Task item: In the records below, the line with "cni_tax_amount : M;" opens the range and the line with "bii_catalog_class : option string;" closes it; print that range exactly and nothing else.

Provided records:
(* ===== verification/Intent.v ===== *)
(** * Captured mutations: [ledger/src/domain/approval/intent.rs]

    A governed mutation over the threshold is not executed but captured as an intent,
    which an approver later replays.  The intents mirror the requests of the mutation
    surfaces with every enum as its stored literal.  An intent is a type of its money:
    [PostedMoney] in the domain, stored money in the database; the class [Traversal]
    gives the operations that go from one to the other.

    Shown: a replayed request is the captured one, the governed amount covers every
    part, a business key identifies the grain of its kind, and a resubmission can edit
    nothing but the amount. *)

From Stdlib Require Import Ascii.
From S2P Require Import Prelude BTree Decimal Money Exact ExactGrid Sdk DomainErrors MoneyText DualControl Recognition Notes Invoice Adjustment.

(** ** Types over their money *)

(** What a type with money inside offers: mapping ([From]), mapping with failure in
    the order of the fields ([TryFrom]), and the money it holds. *)
Class Traversal (X : Type -> Type) := {
  tmap {M N} : (M -> N) -> X M -> X N;
  ttry {E M N} : (M -> result E N) -> X M -> result E (X N);
  tmoneys {M} : X M -> list M;
  ttry_tmap {E M N} (f : N -> result E M) (g : M -> N) (x : X M) :
    (forall m, m ∈ tmoneys x -> f (g m) = Ok m) -> ttry f (tmap g x) = Ok x;
  tshape {M} (x y : X M) :
    tmap (fun _ => tt) x = tmap (fun _ => tt) y -> tmoneys x = tmoneys y -> x = y;
  tlength {M} (x y : X M) :
    tmap (fun _ => tt) x = tmap (fun _ => tt) y -> length (tmoneys x) = length (tmoneys y);
}.

(** Lists of such types. *)
Section list_traversal.
Context {X : Type -> Type} `{!Traversal X}.

Definition tmap_list {M N} (f : M -> N) (l : list (X M)) : list (X N) := fmap (M := list) (tmap f) l.
Definition ttry_list {E M N} (f : M -> result E N) (l : list (X M)) : result E (list (X N)) := map_res (ttry f) l.
Definition tmoneys_list {M} (l : list (X M)) : list M := mbind (M := list) tmoneys l.

Lemma list_roundtrip {E M N} (f : N -> result E M) (g : M -> N) (l : list (X M)) :
  (forall m, m ∈ tmoneys_list l -> f (g m) = Ok m) -> ttry_list f (tmap_list g l) = Ok l.
Proof.
  unfold ttry_list, tmap_list, tmoneys_list. induction l as [|x l IH]; intros Hm; [done|]. cbn in *.
  rewrite ttry_tmap by set_solver. cbn. rewrite IH by set_solver. done.
Qed.

Lemma list_length {M} (l k : list (X M)) :
  tmap_list (fun _ => tt) l = tmap_list (fun _ => tt) k -> length (tmoneys_list l) = length (tmoneys_list k).
Proof.
  unfold tmap_list, tmoneys_list. revert k. induction l as [|x l IH]; intros [|y k]; try done. cbn. intros [= Hx Hl].
  rewrite !length_app. rewrite (tlength x y Hx), (IH k Hl). done.
Qed.

Lemma list_shape {M} (l k : list (X M)) :
  tmap_list (fun _ => tt) l = tmap_list (fun _ => tt) k -> tmoneys_list l = tmoneys_list k -> l = k.
Proof.
  unfold tmap_list, tmoneys_list. revert k. induction l as [|x l IH]; intros [|y k]; try done. cbn. intros [= Hx Hl] Hm.
  apply app_inj_1 in Hm as [Hm1 Hm2]; [|by apply tlength]. f_equal; [by apply tshape|by apply IH].
Qed.
End list_traversal.

(** [Option::transpose]. *)
Definition transpose {E A} (o : option (result E A)) : result E (option A) :=
  match o with Some r => a ← r; Ok (Some a) | None => Ok None end.

Create HintDb traversal.

(** The laws of a record follow from those of its fields; the operations of the record
    are unfolded, those of its fields are not. *)
Ltac open_record := autounfold with traversal in *; cbn -[tmap ttry tmoneys tmap_list ttry_list tmoneys_list] in *.
Ltac solve_roundtrip :=
  intros E M N f g []; open_record; intros Hm;
  repeat first
    [ rewrite Hm by set_solver
    | rewrite ttry_tmap by set_solver
    | rewrite list_roundtrip by set_solver
    | progress cbn -[tmap ttry tmoneys tmap_list ttry_list tmoneys_list] ];
  reflexivity.
Ltac split_moneys :=
  repeat match goal with
  | H : _ ++ _ = _ ++ _ |- _ =>
      apply app_inj_1 in H as [??]; [|first [by apply tlength|by apply list_length]]
  | H : _ :: _ = _ :: _ |- _ => injection H; clear H; intros; subst
  end.
Ltac solve_shape :=
  intros M [] []; open_record; intros [=] ?; subst; split_moneys; f_equal;
  first [done|by apply tshape|by apply list_shape].
Ltac solve_length :=
  intros M [] []; open_record; intros [=]; subst; rewrite ?length_app; cbn -[tmap ttry tmoneys tmap_list ttry_list tmoneys_list];
  repeat match goal with
  | H : tmap _ ?x = tmap _ ?y |- _ => apply tlength in H
  | H : tmap_list _ ?x = tmap_list _ ?y |- _ => apply list_length in H
  end; rewrite ?length_app; cbn -[tmap ttry tmoneys tmap_list ttry_list tmoneys_list]; lia.

(** ** The intents *)

Record PeriodReopenIntent := mkPeriodReopenIntent {
  pri_tenant_id : Uuid;
  pri_legal_entity_id : Uuid;
  pri_period_id : string;
}.

Record ReverseIntent := mkReverseIntent {
  rvi_entry_id : Uuid;
  rvi_into_period_id : option string;
  rvi_effective_at : option NaiveDate;
  rvi_reason : string;
}.

Record PayerClosureIntent := mkPayerClosureIntent {
  pci_tenant_id : Uuid;
  pci_payer_tenant_id : Uuid;
  pci_closed_with_open_balance : bool;
  pci_disposition : option string;
}.

Module DebitNoteTimingSnapshot.
Inductive timing :=
| PointInTime
| StraightLine (periods : Z) (first_period_id : option string).
End DebitNoteTimingSnapshot.
Abbreviation DebitNoteTimingSnapshot := DebitNoteTimingSnapshot.timing.

Record DebitNoteRecognitionSnapshot := mkDebitNoteRecognitionSnapshot {
  drs_policy_ref : string;
  drs_timing : DebitNoteTimingSnapshot;
  drs_po_allocation_group : option string;
  drs_multi_po : bool;
  drs_ssp_snapshot_ref : option string;
  drs_subscription_ref : option string;
  drs_vc_estimate_ref : option string;
  drs_vc_method_ref : option string;
  drs_immaterial_one_shot_sku : bool;
}.

#[global] Instance period_reopen_intent_eq_dec : EqDecision PeriodReopenIntent.
Proof. solve_decision. Defined.
#[global] Instance reverse_intent_eq_dec : EqDecision ReverseIntent.
Proof. solve_decision. Defined.
#[global] Instance payer_closure_intent_eq_dec : EqDecision PayerClosureIntent.
Proof. solve_decision. Defined.
#[global] Instance timing_snapshot_eq_dec : EqDecision DebitNoteTimingSnapshot.
Proof. solve_decision. Defined.
#[global] Instance recognition_snapshot_eq_dec : EqDecision DebitNoteRecognitionSnapshot.
Proof. solve_decision. Defined.

Section intents.
Context (M : Type).

Record CreditGrantIntent := mkCreditGrantIntent {
  cgi_tenant_id : Uuid;
  cgi_payer_tenant_id : Uuid;
  cgi_credit_application_id : string;
  cgi_amount : M;
  cgi_credit_grant_event_type : option string;
}.

Record ChargebackLossIntent := mkChargebackLossIntent {
  cli_tenant_id : Uuid;
  cli_payer_tenant_id : Uuid;
  cli_payment_id : string;
  cli_dispute_id : string;
  cli_invoice_id : option string;
  cli_cycle : Z;
  cli_funds_at_open : string;
  cli_disputed_amount : M;
}.

Record RecognitionChangeSegment := mkRecognitionChangeSegment {
  rcs_period_id : string;
  rcs_amount : M;
}.

Record RecognitionScheduleChangeIntent := mkRecognitionScheduleChangeIntent {
  rsi_tenant_id : Uuid;
  rsi_schedule_id : string;
  rsi_change_id : string;
  rsi_action : string;
  rsi_treatment : string;
  rsi_new_segments : option (list RecognitionChangeSegment);
}.

Record RefundIntent := mkRefundIntent {
  rfi_tenant_id : Uuid;
  rfi_payer_tenant_id : Uuid;
  rfi_refund_id : string;
  rfi_psp_refund_id : string;
  rfi_phase : string;
  rfi_pattern : string;
  rfi_payment_id : string;
  rfi_invoice_id : option string;
  rfi_amount : M;
  rfi_two_stage : bool;
  rfi_relates_to_refund_id : option string;
  rfi_direction : string;
}.

Record ManualLegIntent := mkManualLegIntent {
  mli_account_class : string;
  mli_side : string;
  mli_amount : M;
  mli_revenue_stream : option string;
}.

Record BackdatedTaxBreakdown := mkBackdatedTaxBreakdown {
  btb_amount : M;
  btb_tax_jurisdiction : string;
  btb_tax_filing_period : string;
  btb_tax_rate_ref : option string;
}.

Record CreditNoteIntent := mkCreditNoteIntent {
  cni_tenant_id : Uuid;
  cni_payer_tenant_id : Uuid;
  cni_credit_note_id : string;
  cni_origin_invoice_id : string;
  cni_origin_invoice_item_ref : option string;
  cni_po_allocation_group : option string;
  cni_revenue_stream : string;
  cni_amount : M;
  cni_tax_amount : M;
  cni_tax : list BackdatedTaxBreakdown;
  cni_requested_deferred : M;
  cni_reason_code : string;
  cni_goodwill : bool;
}.

Record DebitNoteIntent := mkDebitNoteIntent {
  dni_tenant_id : Uuid;
  dni_payer_tenant_id : Uuid;
  dni_debit_note_id : string;
  dni_origin_invoice_id : string;
  dni_origin_invoice_item_ref : option string;
  dni_revenue_stream : string;
  dni_amount : M;
  dni_tax_amount : M;
  dni_tax : list BackdatedTaxBreakdown;
  dni_deferred : M;
  dni_reason_code : string;
  dni_recognition : option DebitNoteRecognitionSnapshot;
}.

Record RefundWithCreditNoteIntent := mkRefundWithCreditNoteIntent {
  rci_refund : RefundIntent;
  rci_credit_note : CreditNoteIntent;
}.

Record BackdatedInvoiceItem := mkBackdatedInvoiceItem {
  bii_amount_ex_tax : M;
  bii_deferred : M;
  bii_recognition : option DebitNoteRecognitionSnapshot;
  bii_revenue_stream : string;
  bii_catalog_class : option string;
  bii_contract_class : option string;
  bii_gl_code : option string;
  bii_invoice_item_ref : option string;
  bii_sku_or_plan_ref : option string;
  bii_price_id : option string;
  bii_pricing_snapshot_ref : option string;
}.

Record BackdatedInvoiceSnapshot := mkBackdatedInvoiceSnapshot {
  bis_invoice_id : string;
  bis_payer_tenant_id : Uuid;
  bis_resource_tenant_id : option Uuid;
  bis_seller_tenant_id : Uuid;
  bis_effective_at : NaiveDate;
  bis_due_date : option NaiveDate;
  bis_period_id : string;
  bis_items : list BackdatedInvoiceItem;
  bis_tax : list BackdatedTaxBreakdown;
  bis_posted_by_actor_id : Uuid;
  bis_correlation_id : Uuid;
}.

Inductive BackdatedPost := BackdatedInvoice (s : BackdatedInvoiceSnapshot).
End intents.

Arguments mkCreditGrantIntent {M}.
Arguments cgi_tenant_id {M}.
Arguments cgi_payer_tenant_id {M}.
Arguments cgi_credit_application_id {M}.
Arguments cgi_amount {M}.
Arguments cgi_credit_grant_event_type {M}.
Arguments mkChargebackLossIntent {M}.
Arguments cli_tenant_id {M}.
Arguments cli_payer_tenant_id {M}.
Arguments cli_payment_id {M}.
Arguments cli_dispute_id {M}.
Arguments cli_invoice_id {M}.
Arguments cli_cycle {M}.
Arguments cli_funds_at_open {M}.
Arguments cli_disputed_amount {M}.
Arguments mkRecognitionChangeSegment {M}.
Arguments rcs_period_id {M}.
Arguments rcs_amount {M}.
Arguments mkRecognitionScheduleChangeIntent {M}.
Arguments rsi_tenant_id {M}.
Arguments rsi_schedule_id {M}.
Arguments rsi_change_id {M}.
Arguments rsi_action {M}.
Arguments rsi_treatment {M}.
Arguments rsi_new_segments {M}.
Arguments mkRefundIntent {M}.
Arguments rfi_tenant_id {M}.
Arguments rfi_payer_tenant_id {M}.
Arguments rfi_refund_id {M}.
Arguments rfi_psp_refund_id {M}.
Arguments rfi_phase {M}.
Arguments rfi_pattern {M}.
Arguments rfi_payment_id {M}.
Arguments rfi_invoice_id {M}.
Arguments rfi_amount {M}.
Arguments rfi_two_stage {M}.
Arguments rfi_relates_to_refund_id {M}.
Arguments rfi_direction {M}.
Arguments mkManualLegIntent {M}.
Arguments mli_account_class {M}.
Arguments mli_side {M}.
Arguments mli_amount {M}.
Arguments mli_revenue_stream {M}.
Arguments mkBackdatedTaxBreakdown {M}.
Arguments btb_amount {M}.
Arguments btb_tax_jurisdiction {M}.
Arguments btb_tax_filing_period {M}.
Arguments btb_tax_rate_ref {M}.
Arguments mkCreditNoteIntent {M}.
Arguments cni_tenant_id {M}.
Arguments cni_payer_tenant_id {M}.
Arguments cni_credit_note_id {M}.
Arguments cni_origin_invoice_id {M}.
Arguments cni_origin_invoice_item_ref {M}.
Arguments cni_po_allocation_group {M}.
Arguments cni_revenue_stream {M}.
Arguments cni_amount {M}.
Arguments cni_tax_amount {M}.
Arguments cni_tax {M}.
Arguments cni_requested_deferred {M}.
Arguments cni_reason_code {M}.
Arguments cni_goodwill {M}.
Arguments mkDebitNoteIntent {M}.
Arguments dni_tenant_id {M}.
Arguments dni_payer_tenant_id {M}.
Arguments dni_debit_note_id {M}.
Arguments dni_origin_invoice_id {M}.
Arguments dni_origin_invoice_item_ref {M}.
Arguments dni_revenue_stream {M}.
Arguments dni_amount {M}.
Arguments dni_tax_amount {M}.
Arguments dni_tax {M}.
Arguments dni_deferred {M}.
Arguments dni_reason_code {M}.
Arguments dni_recognition {M}.
Arguments mkRefundWithCreditNoteIntent {M}.
Arguments rci_refund {M}.
Arguments rci_credit_note {M}.
Arguments mkBackdatedInvoiceItem {M}.
Arguments bii_amount_ex_tax {M}.
Arguments bii_deferred {M}.
Arguments bii_recognition {M}.
Arguments bii_revenue_stream {M}.
Arguments bii_catalog_class {M}.
Arguments bii_contract_class {M}.
Arguments bii_gl_code {M}.
Arguments bii_invoice_item_ref {M}.
Arguments bii_sku_or_plan_ref {M}.
Arguments bii_price_id {M}.
Arguments bii_pricing_snapshot_ref {M}.
Arguments mkBackdatedInvoiceSnapshot {M}.
Arguments bis_invoice_id {M}.
Arguments bis_payer_tenant_id {M}.
Arguments bis_resource_tenant_id {M}.
Arguments bis_seller_tenant_id {M}.
Arguments bis_effective_at {M}.
Arguments bis_due_date {M}.
Arguments bis_period_id {M}.
Arguments bis_items {M}.
Arguments bis_tax {M}.
Arguments bis_posted_by_actor_id {M}.
Arguments bis_correlation_id {M}.
Arguments BackdatedInvoice {M}.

Exercise solution:
  cni_tax_amount : M;
  cni_tax : list BackdatedTaxBreakdown;
  cni_requested_deferred : M;
  cni_reason_code : string;
  cni_goodwill : bool;
}.

Record DebitNoteIntent := mkDebitNoteIntent {
  dni_tenant_id : Uuid;
  dni_payer_tenant_id : Uuid;
  dni_debit_note_id : string;
  dni_origin_invoice_id : string;
  dni_origin_invoice_item_ref : option string;
  dni_revenue_stream : string;
  dni_amount : M;
  dni_tax_amount : M;
  dni_tax : list BackdatedTaxBreakdown;
  dni_deferred : M;
  dni_reason_code : string;
  dni_recognition : option DebitNoteRecognitionSnapshot;
}.

Record RefundWithCreditNoteIntent := mkRefundWithCreditNoteIntent {
  rci_refund : RefundIntent;
  rci_credit_note : CreditNoteIntent;
}.

Record BackdatedInvoiceItem := mkBackdatedInvoiceItem {
  bii_amount_ex_tax : M;
  bii_deferred : M;
  bii_recognition : option DebitNoteRecognitionSnapshot;
  bii_revenue_stream : string;
  bii_catalog_class : option string;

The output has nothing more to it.